The new strain of gonorrhoea bacteria, called H041, is able to mutate, which is why it's able to resist antibiotics that can effectively treat and kill other strains of the virus. Normally, cephalosporin antibiotics (those similar to penicillin) are used to treat clap however, even when these medications are used, the bacterium has been shown to be resistant to treatment.
Just like with most other types of bacterial STIs, gonorrhoea doesn't cause people to display symptoms straight away, with around 50% of men and women displaying no symptoms at all over the entire course. This is why it's important to ensure that you go for regular tests if you are sexually active and get the right treatment if it's possible.
All this demonstrates just what life must have been like for someone with gonorrhoea in the past. Popular 'treatments' used to include mercury and silver nitrate, injected into the urethra. Needless to say, these probably weren't very effective, or will you be able to purchase your own vial of mercury to inject up you anytime in the future. So we need to look for other effective options before super gonorrhoea spreads even further.
Following the introduction of antibiotics, for many years, the preferred treatment was a simple course of tablets. However, the rise of antibiotic resistance is now putting treatment for this and other STIs in jeopardy. Many of the antibiotics that used to work, such as penicillin and tetracycline, are no longer effective in treating gonorrhoea.
Unfortunately some parts of the medical profession have been slow to catch on to this. A 2015 study by Public Health England revealed that doctors were still prescribing the antibiotic ciprofloxacin as treatment for gonorrhoea despite this not having been recommended since 2005.
In March 2015, a highly drug-resistant strain of gonorrhoea was detected in the Leeds, with at least twelve cases shaking off the standard antibiotic treatments azithromycin and ceftriaxone. Similar trends have been reported in the USA and Australia. If this continues, we could be in big trouble.
Researchers are currently working on finding a medication to delay the spread of the bacteria, but Dr David Livermore director of the antibiotic resistance monitoring laboratory from the Health Protection Agency warns that prevention is the only option until they've found a way to control the bacteria.

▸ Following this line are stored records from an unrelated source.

(** X3.  The date-range listing returns stored bookings whose
    [booking_date] lies in the closed range, both ends included; a
    range whose end precedes its start selects nothing; and unpaged it
    returns every booking in the range. *)
Theorem X3_date_range_inclusive
    (db : Session) (start_date end_date skip lim : Z) :
  (forall b,
     In b (booking_crud.get_bookings_by_date_range db start_date end_date skip lim) ->
     In b (bookings db) /\ start_date <= booking_date b <= end_date)
  /\ (end_date < start_date ->
      booking_crud.get_bookings_by_date_range db start_date end_date skip lim = [])
  /\ (Z.of_nat (List.length (bookings db)) <= lim ->
      forall b, In b (bookings db) ->
        start_date <= booking_date b <= end_date ->
        In b (booking_crud.get_bookings_by_date_range db start_date end_date 0 lim)).
Proof.
  unfold booking_crud.get_bookings_by_date_range. split; [|split].
  - intros b Hb. apply page_subset, filter_In in Hb as [Hin Hb].
    apply andb_true_iff in Hb as [H1 H2]. split; [assumption|]. lia.
  - intros Hrev. rewrite (first_filter_None_nil _ (bookings db)).
    + unfold limit, offset. rewrite skipn_nil. destruct (lim <? 0); [reflexivity|].
      apply firstn_nil.
    + intros b _. apply andb_false_iff. lia.
  - intros Hlen b Hin Hb. rewrite page_whole.
    + apply filter_In. split; [assumption|]. apply andb_true_iff. lia.
    + pose proof (filter_length_le
                    (fun b => (booking_date b >=? start_date)
                              && (booking_date b <=? end_date)) (bookings db)). lia.
Qed.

" Prevention is better than cure, especially as a cure becomes harder to achieve, and the most reliable way to protect against STIs - including resistant gonorrhoea - is to use a condom with both new and casual partners." Dr David Livermore, Director of the Antibiotic Resistance Monitoring Laboratory, Health Protection Agency
He also said that antibiotics currently used to treat other strains are still effective, however their research showed that other strains of the bacteria are also becoming more resistant. This means that in some cases, antibiotics need to be alternated or the doses need to be increased. This why LabsDirect encourages all our patients to wait two weeks after completing a course of antibiotics to check that it has been effective.
The main concern for experts is the importance of stamping out this resistant strain of the infection before it spreads. At the moment, the most predominant strain of gonorrhoea does still respond to treatment. Therefore it is essential that anyone who suspects they may have the infection pay a visit to their GP or a sexual health clinic as soon as possible.
Currently the recommended treatment for gonorrhoea is an antibiotic injection followed by one antibiotic tablet, as this has been shown to be more effective in combating resistance. This can be administered at a GUM clinic or even in some pharmacies or doctor's surgery. If you prefer to see your GP, check with them whether they can provide the injection instead.
Treatment is recommended if it has been confirmed that you have gonorrhoea, there is a high chance you have it, or if your partner has the infection. If you are concerned that you may have contracted this infection you can obtain a gonorrhoea test online through HealthExpress.
Whilst reports develop in the UK, all we can hope is 'Super Gonorrhoea' goes the way of 'Batman V Superman' and ends up being nothing more than over-hyped.